BALTIC, NORDIC, & CIS TRADE 2006 - North Europe port developments reflect strong economy

By: | at 07:00 PM | Channel(s): International Trade  Ports & Terminals  

By Karen E. Thuermer, AJOTThe economy of the Baltic and Nordic region continues to expand, largely thanks to the enlargement of the European Union and improving conditions in Russia. Here is a look at developments at some ports in this part of the world.
Germany’s Rostock shows gains
The Hanseatic City of Rostock has long been regarded as the “turnstile for business relations” to Scandinavia, the Baltic States, Russia, Western and Southern Europe.

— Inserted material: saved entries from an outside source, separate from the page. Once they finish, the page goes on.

(* ===== verification/H2Errors.v ===== *)
(** * HTTP/2: error codes and errors

    errors.go of golang.org/x/net/http2.  A Go error of the package is a value of
    [http2.error]: errors that only name a fault have a constructor each, those of
    the reader and the writer below are carried as they are. *)

From stdpp Require Import base list strings.
From Stdlib Require Import ZArith Strings.Byte Strings.Ascii Lia.
From S2P Require Import Prelude GoStrings GrpcStatus.
Open Scope Z_scope.

Module http2.
Definition ErrCodeNo : Z := 0.
Definition ErrCodeProtocol : Z := 1.
Definition ErrCodeInternal : Z := 2.
Definition ErrCodeFlowControl : Z := 3.
Definition ErrCodeSettingsTimeout : Z := 4.
Definition ErrCodeStreamClosed : Z := 5.
Definition ErrCodeFrameSize : Z := 6.
Definition ErrCodeRefusedStream : Z := 7.
Definition ErrCodeCancel : Z := 8.
Definition ErrCodeCompression : Z := 9.
Definition ErrCodeConnect : Z := 10.
Definition ErrCodeEnhanceYourCalm : Z := 11.
Definition ErrCodeInadequateSecurity : Z := 12.
Definition ErrCodeHTTP11Required : Z := 13.

(** [errCodeName]: the codes are the indices. *)
Definition errCodeName : list string :=
  ["NO_ERROR"; "PROTOCOL_ERROR"; "INTERNAL_ERROR"; "FLOW_CONTROL_ERROR"; "SETTINGS_TIMEOUT";
   "STREAM_CLOSED"; "FRAME_SIZE_ERROR"; "REFUSED_STREAM"; "CANCEL"; "COMPRESSION_ERROR";
   "CONNECT_ERROR"; "ENHANCE_YOUR_CALM"; "INADEQUATE_SECURITY"; "HTTP_1_1_REQUIRED"].

(** [%x] of an unsigned integer of at most 64 bits. *)
Fixpoint hex_digits (fuel : nat) (n : Z) : string :=
  match fuel with
  | O => ""
  | S fuel => (if n <? 16 then "" else hex_digits fuel (n / 16)) +:+ hex_digit (Z.to_nat (n mod 16))
  end.

Definition ErrCode_String (e : Z) : string :=
  match errCodeName !! Z.to_nat e with
  | Some s => s
  | None => "unknown error code 0x" +:+ hex_digits 16 e
  end.

(** Why a header block was refused: the [Cause] of a [StreamError]. *)
Inductive cause : Type :=
| pseudoHeaderError (name : list byte)
| duplicatePseudoHeaderError (name : list byte)
| headerFieldNameError (name : list byte)
| headerFieldValueError (value : list byte)
| errMixPseudoHeaderTypes
| errPseudoAfterRegular.

#[export] Instance cause_eq_dec : EqDecision cause.
Proof. solve_decision. Defined.

Definition cause_Error (c : cause) : string :=
  match c with
  | pseudoHeaderError e => "invalid pseudo-header " +:+ Quote (string_of e)
  | duplicatePseudoHeaderError e => "duplicate pseudo-header " +:+ Quote (string_of e)
  | headerFieldNameError e => "invalid header field name " +:+ Quote (string_of e)
  | headerFieldValueError e => "invalid header field value " +:+ Quote (string_of e)
  | errMixPseudoHeaderTypes => "mix of request and response pseudo headers"
  | errPseudoAfterRegular => "pseudo header field after regular"
  end.

Inductive error : Type :=
| io (e : go_error)
| ErrFrameTooLarge
| errStreamID
| errDepStreamID
| errPadLength
| errPadBytes
| errors_New (msg : string)
| ConnectionError (Code : Z)
| StreamError (StreamID Code : Z) (Cause : option cause)
| connError (Code : Z) (Reason : string).

#[export] Instance error_eq_dec : EqDecision error.
Proof. solve_decision. Defined.

Definition streamError (id code : Z) : error := StreamError id code None.

(** [Error()] *)
Definition Error (e : error) : string :=
  match e with
  | io e => error_string e
  | ErrFrameTooLarge => "http2: frame too large"
  | errStreamID => "invalid stream ID"
  | errDepStreamID => "invalid dependent stream ID"
  | errPadLength => "pad length too large"
  | errPadBytes => "padding bytes must all be zeros unless AllowIllegalWrites is enabled"
  | errors_New msg => msg
  | ConnectionError c => "connection error: " +:+ ErrCode_String c
  | StreamError id c (Some cause) =>
      "stream error: stream ID " +:+ Itoa id +:+ "; " +:+ ErrCode_String c +:+ "; " +:+ cause_Error cause
  | StreamError id c None => "stream error: stream ID " +:+ Itoa id +:+ "; " +:+ ErrCode_String c
  | connError c reason => "http2: connection error: " +:+ ErrCode_String c +:+ ": " +:+ reason
  end.

(** [terminalReadFrameError] of frame.go: whether no other frame should be read. *)
Definition terminalReadFrameError (err : option error) : bool :=
  match err with
  | Some (StreamError _ _ _) | None => false
  | Some _ => true
  end.
End http2.
(* ===== verification/H2Calls.v ===== *)
(** * HTTP/2 frames: what is written is parsed, and calls of the [Write] methods

    Integers on the wire, the nine bytes of a header, and the payload of each kind of
    frame: the bytes that a [Write] method emits, and what the parser makes of
    them.  Then a call of a method of the writing half with its arguments, the bytes that it writes, and the frame that the
    reading half makes of them. *)

From stdpp Require Import base list strings.
From Stdlib Require Import ZArith Strings.Byte Lia.
From S2P Require Import Prelude GoStrings GrpcStatus Hpack.
From S2P Require Import H2Errors H2Frame H2Write HpackDecoder H2Framer.
Open Scope Z_scope.

(** ** Integers *)

Lemma lor_shiftl_high x k y : 0 <= k -> 0 <= y < 2 ^ k -> Z.lor (Z.shiftl x k) y = x * 2 ^ k + y.
Proof. intros. rewrite Z.lor_comm, lor_shiftl_add by done. lia. Qed.

Lemma be16_add a b : be16 a b = Z_of_byte a * 2 ^ 8 + Z_of_byte b.
Proof. apply lor_shiftl_high; [done|]. apply Z_of_byte_range. Qed.

Lemma be32_add a b c d :
  be32 a b c d = Z_of_byte a * 2 ^ 24 + Z_of_byte b * 2 ^ 16 + Z_of_byte c * 2 ^ 8 + Z_of_byte d.
Proof.
  pose proof (Z_of_byte_range b). pose proof (Z_of_byte_range c). pose proof (Z_of_byte_range d).
  unfold be32. rewrite <- !Z.lor_assoc. rewrite (lor_shiftl_high (Z_of_byte c)) by lia.
  rewrite (lor_shiftl_high (Z_of_byte b)) by lia. rewrite (lor_shiftl_high (Z_of_byte a)) by lia. lia.
Qed.

Lemma be24_add a b c :
  Z.lor (Z.lor (Z.shiftl (Z_of_byte a) 16) (Z.shiftl (Z_of_byte b) 8)) (Z_of_byte c) =
  Z_of_byte a * 2 ^ 16 + Z_of_byte b * 2 ^ 8 + Z_of_byte c.
Proof.
  pose proof (Z_of_byte_range b). pose proof (Z_of_byte_range c).
  rewrite <- !Z.lor_assoc. rewrite (lor_shiftl_high (Z_of_byte b)) by lia.
  rewrite (lor_shiftl_high (Z_of_byte a)) by lia. lia.
Qed.

Ltac wire_bytes := rewrite ?Z_of_byte_of_Z, ?Z.shiftr_div_pow2 by lia; unfold uint8.

Lemma be32_bytes v :
  0 <= v < 2 ^ 32 ->
  be32 (byte_of_Z (Z.shiftr v 24)) (byte_of_Z (Z.shiftr v 16)) (byte_of_Z (Z.shiftr v 8)) (byte_of_Z v) = v.
Proof. intros. rewrite be32_add. wire_bytes. Z.to_euclidean_division_equations. lia. Qed.

Lemma be16_bytes v : 0 <= v < 2 ^ 16 -> be16 (byte_of_Z (Z.shiftr v 8)) (byte_of_Z v) = v.
Proof. intros. rewrite be16_add. wire_bytes. Z.to_euclidean_division_equations. lia. Qed.

Lemma BigEndian_bytes {E} v p : 0 <= v < 2 ^ 32 -> BigEndian_Uint32 (E:=E) (uint32_bytes v ++ p) = Ok v.
Proof. intros. unfold uint32_bytes. cbn [app BigEndian_Uint32]. by rewrite be32_bytes. Qed.

Lemma be32_range a b c d : 0 <= be32 a b c d < 2 ^ 32.
Proof.
  rewrite be32_add. pose proof (Z_of_byte_range a). pose proof (Z_of_byte_range b).
  pose proof (Z_of_byte_range c). pose proof (Z_of_byte_range d). lia.
Qed.

Lemma readUint32_bytes v p : 0 <= v < 2 ^ 32 -> readUint32 (uint32_bytes v ++ p) = Ok (p, v).
Proof. intros. unfold uint32_bytes. cbn [app readUint32]. by rewrite be32_bytes. Qed.

Lemma mask31_small v : 0 <= v < 2 ^ 31 -> Z.land v mask31 = v.
Proof. intros. change mask31 with (Z.ones 31). rewrite Z.land_ones by lia. by apply Z.mod_small. Qed.

Lemma mask31_mod v : Z.land v mask31 = v mod 2 ^ 31.
Proof. change mask31 with (Z.ones 31). by rewrite Z.land_ones by lia. Qed.

Lemma high_bit v : 0 <= v < 2 ^ 31 -> Z.lor v (Z.shiftl 1 31) = v + 2 ^ 31.
Proof. intros. by rewrite lor_shiftl_add by lia. Qed.

(** An identifier without the high bit. *)
Lemma high_bit_clear v : 0 <= v < 2 ^ 32 -> (Z.land v (Z.shiftl 1 31) =? 0) = (v <? 2 ^ 31).
Proof.
  intros Hv. change (Z.shiftl 1 31) with (2 ^ 31).
  assert (Z.land v (2 ^ 31) = (v / 2 ^ 31) * 2 ^ 31) as ->.
  { destruct (Z.lt_ge_cases v (2 ^ 31)).
    - rewrite Z.div_small by lia. apply Z.bits_inj'. intros n Hn. rewrite Z.land_spec, Z.bits_0.
      destruct (decide (n = 31)) as [->|]; [|rewrite Z.pow2_bits_false by lia; apply andb_false_r].
      rewrite Z.testbit_eqb, Z.div_small by lia. done.
    - replace (v / 2 ^ 31) with 1 by (Z.to_euclidean_division_equations; lia).
      apply Z.bits_inj'. intros n Hn. rewrite Z.land_spec, Z.mul_1_l.
      destruct (decide (n = 31)) as [->|]; [|rewrite Z.pow2_bits_false by lia; apply andb_false_r].
      rewrite Z.testbit_eqb by lia.
      replace (v / 2 ^ 31) with 1 by (Z.to_euclidean_division_equations; lia). done. }
  destruct (Z.eqb_spec (v / 2 ^ 31 * 2 ^ 31) 0), (Z.ltb_spec v (2 ^ 31)); try done;
    Z.to_euclidean_division_equations; lia.
Qed.

Lemma validStreamID_spec v : 0 <= v < 2 ^ 32 -> validStreamID v = true <-> 0 < v < 2 ^ 31.
Proof.
  intros Hv. unfold validStreamID. rewrite high_bit_clear by done.
  rewrite andb_true_iff, negb_true_iff, Z.eqb_neq, Z.ltb_lt. lia.
Qed.

Lemma validStreamIDOrZero_spec v : 0 <= v < 2 ^ 32 -> validStreamIDOrZero v = true <-> v < 2 ^ 31.
Proof. intros Hv. unfold validStreamIDOrZero. rewrite high_bit_clear by done. by rewrite Z.ltb_lt. Qed.

(** ** Headers *)

(** A frame on the wire. *)
Definition frame_bytes (t flags id : Z) (payload : list byte) : list byte :=
  [byte_of_Z (Z.shiftr (slen payload) 16); byte_of_Z (Z.shiftr (slen payload) 8); byte_of_Z (slen payload);
   byte_of_Z t; byte_of_Z flags] ++ uint32_bytes id ++ payload.

Lemma wbuf_length {W} (f : FramerW W) t flags id p :
  slen (wbuf (writeBytes (startWrite f t flags id) p)) - frameHeaderLen = slen p.
Proof. unfold writeBytes, startWrite. cbn [wbuf app]. rewrite !slen_cons. unfold frameHeaderLen. lia. Qed.

Lemma writeBytes_app {W} (f : FramerW W) a b : writeBytes (writeBytes f a) b = writeBytes f (a ++ b).
Proof. unfold writeBytes. cbn [w wbuf AllowIllegalWrites]. by rewrite <- app_assoc. Qed.

Lemma writeBytes_nil {W} (f : FramerW W) : writeBytes f [] = f.
Proof. destruct f. unfold writeBytes. simpl. by rewrite app_nil_r. Qed.

(** The header that is read back. *)
Lemma decode_header_bytes {E} t flags id n :
  0 <= t < 256 -> 0 <= flags < 256 -> 0 <= id < 2 ^ 31 -> 0 <= n < 2 ^ 24 ->
  decode_header (E:=E)
    ([byte_of_Z (Z.shiftr n 16); byte_of_Z (Z.shiftr n 8); byte_of_Z n; byte_of_Z t; byte_of_Z flags] ++
     uint32_bytes id) = Ok (mkFrameHeader true t flags n id).
Proof.
  intros Ht Hf Hi Hn. unfold uint32_bytes. cbn [app decode_header]. rewrite be24_add, be32_bytes by lia.
  rewrite mask31_small by done. wire_bytes. do 2 f_equal; Z.to_euclidean_division_equations; lia.
Qed.
Definition HandleStreams : step (option unit) :=
  ok ← read_preface;
  if negb (ok : bool) then _ ← Close; mret None else
  frame ← framer_read;
  match frame with
  | Ok f =>
      _ ← writes (set_activity true);
      match f with
      | SettingsFrame h p => _ ← handleSettings h p; mret (Some tt)
      | _ => _ ← Close; mret None
      end
  | _ => _ ← Close; mret None
  end.

(** ** The controller *)

(** [int(s.Val - t.streamSendQuota)] for every stream.  The unlocking is deferred: the mutex is held
    until the function returns. *)
Fixpoint apply_settings (ss : list Setting) (locked : bool) : step unit :=
  match ss with
  | [] => when locked unlock_mu
  | s :: ss =>
      if Setting_ID s =? SettingInitialWindowSize then
        _ ← lock_mu;
        active ← reads (fun w => (map_to_list (default ∅ (activeStreams w))).*2);
        active ← choose (orders active);
        quota ← reads streamSendQuota;
        _ ← each (fun p => stream_add p (uint32 (Setting_Val s - quota))) active;
        _ ← writes (set_streamSendQuota (Setting_Val s));
        apply_settings ss true
      else apply_settings ss locked
  end.
Definition applySettings (ss : list Setting) : step unit := apply_settings ss false.

Definition goAway_section (_ : nat) (w : server W) : result (option Z * server W) :=
  if bool_decide (state w = closing) then Goes [(None, w)]
  else Goes [(Some (maxStreamID w), set_state draining w)].

(** The [switch] on the type of the item; [false] if the goroutine ends. *)
Definition control (i : item) : step bool :=
  match i with
  | windowUpdate id incr => _ ← framer_write true (CWindowUpdate id incr); mret true
  | settings true ss => _ ← framer_write true CSettingsAck; _ ← applySettings ss; mret true
  | settings false ss => _ ← framer_write true (CSettings ss); mret true
  | resetStream id code => _ ← framer_write true (CRSTStream id code); mret true
  | goAway code debugData =>
      sid ← section goAway_section;
      match sid with
      | None => mret false
      | Some sid =>
          _ ← framer_write true (CGoAway sid code debugData);
          _ ← when (code =? http2.ErrCodeEnhanceYourCalm) (_ ← Close; mret tt);
          mret true
      end
  | flushIO => _ ← framer_flush; mret true
  | ping ack data => _ ← framer_write true (CPing ack data); mret true
  end.
(** ** A handler *)

Section handler.
Context {W : Type} `{Connection W} (me p : nat) (id : Z) (os : list operation).
#[local] Abbreviation server := (server W).
#[local] Abbreviation I := (ops_log id os).
#[local] Abbreviation wp := (Threads.wp (log_inv me I) (log_rely me) anything).

Lemma reported past op rest rs l (c : prog server (option go_error)) w :
  os = past ++ op :: rest -> ops_done id past rs l -> stands_at me p id rs l w ->
  ((forall fs, op_frames id op None fs -> I rs (l ++ fs)) ->
   sends me p id I rs l c (fun err l' => exists fs, op_frames id op (Some err) fs /\ l' = l ++ fs)) ->
  wp me (err ← c; report err) (fun _ w' => exists rs' l', stands_at me p id rs' l' w' /\ ops_done id (past ++ [op]) rs' l') w.
Proof.
  intros Hos Hd Hw Hc. apply wp_seq; [apply _|]. eapply wp_conseq; [|apply Hc; [|exact Hw]].
  - intros err w' _ (l' & Hw' & fs & Hfs & ->). pose proof (ops_done_snoc id past rs l op err fs Hd Hfs) as Hd'.
    eapply wp_conseq; [|apply sends_report; [|exact Hw']].
    + intros [] w2 _ Hw2. eauto.
    + rewrite Hos. change (op :: rest) with ([op] ++ rest). rewrite (app_assoc past).
      rewrite <- (app_nil_r (rs ++ [err])), <- (app_nil_r (l ++ fs)). apply ops_done_app; [done|apply ops_log_start].
  - intros fs Hfs. rewrite Hos, <- (app_nil_r rs). apply ops_done_app; [done|]. by constructor.
Qed.

Lemma run_operation_sends past op rest rs l w :
  os = past ++ List.filter reports [op] ++ rest -> ops_done id past rs l -> stands_at me p id rs l w ->
  wp me (run_operation p op)
    (fun _ w' => exists rs' l', stands_at me p id rs' l' w' /\ ops_done id (past ++ List.filter reports [op]) rs' l') w.
Proof.
  intros Hos Hd Hw.
  assert (respects false (run_operation (W:=W) p op) -> reports op = false ->
    wp me (run_operation p op) (fun _ w' => exists rs' l', stands_at me p id rs' l' w' /\
      ops_done id (past ++ List.filter reports [op]) rs' l') w) as Hsilent.
  { intros Hr Hrep. eapply wp_conseq; [|by apply (sends_silent me p id I rs l _ Hr)].
    intros [] w' _ (l' & Hw' & ->). cbn [List.filter]. rewrite Hrep, app_nil_r. eauto. }
  destruct op; cbn [List.filter reports app] in *; try (apply Hsilent; [cbn [run_operation]; respects|done]).
  - eapply reported; [done..|]. intros HI. eapply sends_mono; [|apply sends_WriteHeader].
    + intros err l' (fs & Hfs & -> & Hn). exists fs. split; [|done]. split; [done|]. intros [= ->]. by apply Hn.
    + intros fs Hfs. by apply HI.
  - eapply reported; [done..|]. apply sends_Write.
  - eapply reported; [done..|]. apply sends_WriteStatus.
Qed.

Located in northeastern Germany, Rostock’s port is one of the biggest, and Germany’s deepest in the Baltic Sea.
Not surprising, the port provides an ideal location for commerce. Sea, ground, and air transport links here. The A19/A20 motorway junction leads directly into the port and extends from a newly modernized national trunk road system. Pipelines link the oil port with the refineries in Böhlen, Leuna and Schwedt.
The port functions as a central cargo handling point. Last year, it recorded its best cargo throughput results ever, with 24.2 million tons of cargo moving through the port, an increase of 1.2 million tons, or five percent over 2004.
“The port is bursting,” states Ulrich Bauermeister, managing director of Hafen -Entwicklungsgesellschaft Rostock. “Increases were seen in almost every cargo category, albeit at different levels.”
Bulk solids transport increased 5.77 million tons, up six percent. Grain transport accounted for the largest share of all bulk solids handled, increasing to 2.3 million tons in 2005, a gain of 1.1 million tons over 2004. Liquid cargoes remained constant at 2.5 million tons. General cargo increased 15%, rising to 656,000 tons. The transport of plasterboard, sugar sacks and timber accounted for the main portion of general cargo throughput. The only decrease was in ro/ro cargo, which fell from 1.4 to 1.1 million tons.
“This decrease can be attributed to increasing road transport by truck to the Baltic states, aided by cheap diesel fuel prices in Eastern Europe as well as the seven week long labor dispute in the Finnish paper industry in summer of 2005,” remarks Bauermeister.
In 2005, only 500,800 tons of paper rolls were transported, while in 2004 the total was 570,000.
“In spite of these unfavorable circumstances, we were able to record good results for 2005,” comments Joachim Thonagel of UPM Kymmene Rostock.
Some 323,000 tons of paper were imported from Finland, and 178,000 tons were exported to the United States and England. Rostock represents the Finnish paper company’s primary port for the transport of super-jumbo rolls. A total of 545,800 tons of paper were handled at the seaport last year. The beginning of the year saw shipping company Transfennica take over the transport of paper from Finnlines Co.
Improvements in Poland move tradeEconomic development in Poland is booming. Helping trade is improvements to Poland’s road network, which expanded in 2004 to some 483.5 kilometers of highways and 216 kilometers of express roads. Construction is planned for four main arteries which will extend the existing highway network.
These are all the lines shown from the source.